The researchers had wiped out the adaptive immune systems of the mice with radiation, prior to infecting them, to prevent those "memory" cells from complicating their analysis. Monitoring blood counts, the team found a virus-specific natural killer cell family grew and multiplied in numbers 100 times higher than normal in the spleen, and 1,000 times higher-than-normal in the liver, of the mice. "That's more like the adaptive immune system, than the innate," notes Lanier. Some of these virus-specific natural killer cells lived for at least 70 days and when transferred into another just-infected mouse delivered an immune response 10 times more powerful than regular natural killer cells. Just like adaptive immune cells, "NK cells have the ability to 'remember' previously encountered pathogens and are able to mediate more efficient protective immunity against subsequent infection," concludes the study.

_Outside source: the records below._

(* ===== verification/Prelude.v ===== *)
(** * kvsd: a verification development

    kvsd is a single-threaded key-value server that speaks a subset of RESP2
    over TCP.  This library models the whole of [src/src], from the bytes a
    kernel delivers to the bytes it is given back, and proves that clients get
    what the README promises them.

    ** The program

    One thread runs [EventLoop::run] (net/event_loop.cpp): it waits on a poller
    (net/poller_epoll.cpp or net/poller_kqueue.cpp), hands each readiness
    report to the callback registered for the descriptor, and between batches
    calls the tick, [Db::active_expire_cycle].  The callbacks are the
    listener's and the connections' (net/server.cpp).  A readable connection is
    read once into its input buffer (net/buffer.cpp); [process_input] then lets
    the connection's [RespParser] (resp/parser.cpp) take calls off the buffer
    and hands each to [CommandTable::dispatch] (cmd/table.cpp), whose handlers
    (cmd/connection.cpp, string.cpp, keyspace.cpp, server.cpp) read and change
    the [Db] (db/db.cpp) and append a reply (resp/writer.cpp) to the
    connection's output buffer; [flush_output] sends what the kernel takes and
    asks the poller to report when it will take more.  [main.cpp] reads the
    command line and wires the parts together.

    ** The files, in order

    Shared.
    - Prelude: bytes, machine integers, the state monad, relations kept by
      every step of a computation, lemmas and hints.

    The protocol.
    - Digits: [string_to_int64] (resp/parser.cpp) and [format_int]
      (resp/writer.cpp).
    - Buffer: [Buffer] (net/buffer.h, buffer.cpp), and the class [ByteQueue]
      with its laws: what every other part asks of a buffer.  Two instances:
      [Buffer], and plain lists, which serve as the specification.
    - Inline: [split_inline] (resp/parser.cpp).
    - Parser: [find_crlf], [RespParser::parse] and its states; [step] is one
      turn of the [for (;;) switch (state_)], the record [Parser] the members
      that survive between reads.
    - Stream: [drain] and [feed], the parser driven read after read, and
      [encode], what a client sends.
    - Writer: [namespace reply] (resp/writer.cpp); [Reply] is the reply a client
      understands, [wire] its bytes, [read_reply] a client's reader.

    The keyspace.
    - Keyspace: [Value], [now_ms], [Db] (db/value.h, clock.h, db.h, db.cpp).
      [Db.map_] is a [gmap], [Db.volatile_keys_] a [gset].  [Db.view t] is the
      live keyspace at time [t]; each operation has a lemma on its view.
    - Expire: [active_expire_cycle] with its sixteen rounds, its walk over the
      buckets of the unordered_set and its [minstd_rand].

    The commands.
    - Commands: [CommandContext], the helpers of cmd/commands.h, every handler,
      the table and [dispatch].  A handler is a computation in the state monad
      over the context.
    - Options: the grammar of the options of SET.
    - Spec: the README's command table as a specification: [request] reads an
      argument vector, [exec] runs a request on the keyspace a client sees.
    - Refine: [kv_of t d], the keyspace a client of the store [d] sees at [t].
    - Handlers, Dispatch: each handler, then [dispatch], against Spec, when the
      clock stands still during the call.
    - Linear: the same under a clock that ticks, for the calls that one instant
      explains ([one_instant]).
    - Spread: the same for all calls: [takes] says what a call that runs from
      one moment to a later one may answer and leave behind.
    - Session: sequences of calls and expiry cycles against [history_over],
      each call while it runs, and [history_spec], each at one instant.

    The server.
    - Kernel: system calls as an oracle, the trace of them, and what is assumed
      of them ([kernel_ok]) and owed to them ([proper], [orderly]).
    - Server: [Conn], [Server], [EventLoop] and [namespace sock] (net/conn.h,
      server.cpp, event_loop.cpp, socket.cpp), one definition per method.  A
      registered callback is an object: [Registration] is its kind and when it
      was allocated.
    - Input: the parse-and-dispatch loop against Stream and Session.
    - Serial: logs of what the thread did, who is owed what, and replay; what
      a connection has said.
    - ServerInv: the invariant [inv], kept by every method; [start], [~Server].
    - Events: relations every method keeps, as the class [Stable] that all
      methods are shown to respect once and for all; what a method leaves of
      the connections and callbacks it is not about; when the loop stops.
    - ServerSerial: the server runs a log, shown method by method.
    - Conns: a property that every connection keeps, lifted from reading and
      writing to any run.
    - Memory: what a connection holds.
    - Work: how many reads and accepts a method makes, and of how many bytes.
    - Prompt: what a client that keeps up has pending.
    - Drain: what is pending gets sent to a client that reads.
    - Poller: [Poller::Impl] and [wait] of both backends.
    - Backends: the contract of net/poller.h as the class [PollerLaws], and
      [add], [set_write_interest] and [del] of both backends as instances, on a
      kernel that does what epoll_ctl(2) or kevent(2) documents.

    The program.
    - Main: [parse_u64] and [parse_args] (main.cpp), with what they print.
    - Program: [main], from the command line to the exit status.
    - Signals: dispositions, [install_signal_handlers], [handle_signal] and
      [g_shutdown] (main.cpp), [kSendFlags] (net/server.cpp); [main] under any
      signals, with the shutdown check reading the program's own flag.
    - Types: the ranges of what the server keeps, through any log and run.
    - Sockets: [local_port], [peer_name] (net/socket.cpp) and [bound_port].
    - Log: util/log.cpp.

    The properties, with concrete inputs that meet their hypotheses:
    CommandTheorems, ProtocolTheorems, KeyspaceTheorems, ServerTheorems,
    LoopTheorems, ResourceTheorems.

    ** What is shown

    The main line ends in two theorems, for every kernel that keeps its promises
    and every clock that does not go back.  [server_implements_spec]: start the
    server and let it run; however accepts, reads, partial writes, closes and
    ticks interleave, there is one serial log of calls, refusals and expiry
    cycles, with nothing in it but what was read from some connection
    ([read_from]), and of an open one all that its bytes parse to ([said]); the
    README's semantics gives replies to its calls, from the empty keyspace on
    ([history_over]), expired keys being absent and expiry cycles invisible; and
    every connection has been sent, with what is pending, exactly its own.
    [clients_are_served]: the same from one client's side: a pipeline of encoded
    calls, in any pieces, among any other clients, reads back as one reply per
    call.  They rest on [server_serializes], that the server runs a log;
    [log_over], that a log is a history; and [pipeline_end_to_end] is the case
    of one connection by itself.

    When is a call answered?  [dispatch_refines] says what a call does if the
    clock stands still while it runs, and if it does not ([takes]); for most
    calls one instant explains the reply and the effect, whatever the clock does
    between a handler's readings of it ([calls_take_one_instant]).  The others
    are DEL and EXISTS of several keys, each key having its own instant, SET XX
    with a lifetime, and EXPIRE, which may confirm a lifetime that it does not
    give ([expire_can_lose_key]).  At one instant, or if one explains the call,
    [takes] is what the README says of that instant ([takes_collapses]), and a
    history of such calls is one of instants ([history_over_collapses]);
    [log_implements_spec] is that case for logs.

    Around it:
    - commands: [dispatch] refines Spec for every argument vector; under a
      clock that goes back it still answers exactly once and keeps the store
      well formed ([dispatch_any_clock]); the grammar of SET, deadlines without
      wrap-around, the output limit;
    - protocol: any chunking of any stream, parsing that can stop and resume,
      termination and bounds of the parser on any bytes, exact integer
      conversions, replies that a client reads back, the buffer as a queue and
      its growth;
    - keyspace: lookups are never stale, the volatile index is exact unless
      [set_expire_at] is given the deadline 0, active expiry is invisible and
      makes progress;
    - server: no use of an erased connection, no lost or repeated byte, write
      interest exactly when output is pending, no descriptor leak, no call that
      could block, shedding that cannot spin, shutdown;
    - event loop: a report reaches the connection it is about or none, a
      callback object outlives the call inside it, both backends report what
      the kernel says and keep the same table, and the server together
      with either has registered in the kernel exactly what it means to
      ([registrations_exact]);
    - resources: what a client can make the server hold until it is closing
      ([memory_bounded]), every number within its type ([server_well_typed]),
      every wait as long as configured ([waits_are_bounded]), what one
      iteration does for one client ([iteration_is_fair]), replies that wait for
      no later event ([replies_are_prompt]), pending output that is sent in at
      most as many iterations as it has bytes ([output_drains]);
    - program: every way [main] ends, the configurations a command line can ask
      for, what signals do to it ([signals_stop_cleanly]), the lines that are
      logged;
    - what the code does in places its comments or documents say otherwise:
      [late_commands_execute], [closing_input_grows], [expire_can_lose_key],
      [pause_without_clients_is_final],
      [inline_limit_depends_on_chunks], [unknown_command_injects],
      [parse_u64_accepts_negative], [kqueue_add_leaves_half],
      [expire_at_zero_breaks_index].

    ** Conventions

    A [char] is an [ascii], a [std::string] or a pointer and length a list of
    them.  [int64_t], [uint64_t] and [int] are [Z], wrapped with [s64], [u64]
    and [s32] wherever the source computes at that width.  A [size_t] that
    indexes or counts bytes in memory is a [nat].

    Where the source would run into undefined behaviour, a ghost flag is set
    instead, and shown never to be: [oob] for [argv[i]] past its end, [fault]
    for a [Conn&] that has been erased.

    The clock is a function [time] from the number of readings made so far:
    any two readings may differ.  [clock_ok] bounds it (after 1970, within
    64 bits); theorems that need more say so: [monotone], it does not go back;
    [frozen], it stands still during a call; [steady_log], it does so during
    those calls of a log that no single instant explains.  The order of an unordered_set is a
    parameter [layout], of which [layout_ok] asks that the buckets together
    hold the elements once each.

    The kernel is an oracle that may answer each call depending on everything
    that happened before.  [kernel_ok] states what is relied on: [read] and
    [send] move no more than asked, a new descriptor is not in use, changing or
    dropping an existing registration succeeds, and a [send] is interrupted at
    most [retries] times in a row.  Failures are otherwise unrestricted.

    ** Loops

    A loop whose recursion is not structural takes fuel, and a lemma shows the
    fuel enough, so no result is cut short:
    - [find_crlf]: one turn more than there are bytes ([find_crlf_loop_spec]);
    - [parse]: one turn more than readable bytes, each turn consuming at least
      one or returning ([parse_loop_total]);
    - [input_loop]: as many turns as readable bytes and one more;
    - [flush_loop]: pending bytes times one more than [retries]; running out
      would set [fault] ([flush_loop_ok]);
    - [Buffer.grow]: doubling reaches the wanted size ([growth_bounded]);
    - the expiry cycle: sixteen rounds, each a walk over at most as many
      buckets as there are, as in the source;
    - [run_loop]: the number of iterations is a parameter of every theorem.

    ** Not modelled

    Which moments produce a log line, and the text of it: Log is the module the
    lines go through, and nothing reads them back, so the other files do not
    carry it along, nor the name of the peer that only log lines use.  The
    argument [reason] of [close_conn] is such a text.

    Signals other than SIGINT, SIGTERM and SIGPIPE, and any that arrive before
    the handlers are installed; in the theorems that are not about signals the
    flag is the oracle's [k_shutdown], read once per tick.  The poller's own
    descriptor is not counted among the server's: it was created or not
    ([poller_valid], which is [Epoll.valid] or [Kqueue.valid]).  How long [wait]
    really blocks, as time only shows through the clock; the timeout it is given
    is in the trace.  That [Poller::wait] allocates, and running out of memory
    anywhere.

    Tests and scripts. *)
From Stdlib Require Export ZArith Lia ZifyBool ZifyNat Ascii String.
From stdpp Require Export base numbers list strings gmap sets fin_maps.

Declare Scope kvsd_scope.
Delimit Scope kvsd_scope with kvsd.
#[global] Open Scope kvsd_scope.
#[global] Open Scope Z_scope.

"The textbooks are wrong, or at least, need to be amended," says von Andrian, who was not part of the new study. "Even this study could be just the tip of the iceberg, given the many subsets of natural killers cell that exist." Past studies his group has submitted suggesting results along these lines have met resistance from reviewers skeptical that "innate" immune cells could demonstrate memory, von Andrian adds.

The trick to demonstrating the "memory" of natural killer cells was using the right kind of virus, ones the cells were predisposed to destroy, to test their longevity, Lanier says.

A whole new approach to vaccination might result from the natural killer cell finding, suggests Lanier, knowing now that they 'remember' past invaders. "It won't work against influenza, but might against the virus families that the cells are primed to respond to already," Lanier says. The finding might explain some things about the reappearance of shingles, where chicken pox hidden in the nervous system can reappear to strike often-elderly patients as well.

For immunologists, the finding moves natural killer cells from the innate immune system to "kind of an intermediate" place in the evolution of the immune system, Lanier says, with natural killer cells representing a transitory cell type between the innate and adaptive immune system. "Natural killer cells might be a 'missing link,' in that sense," Lanier concludes.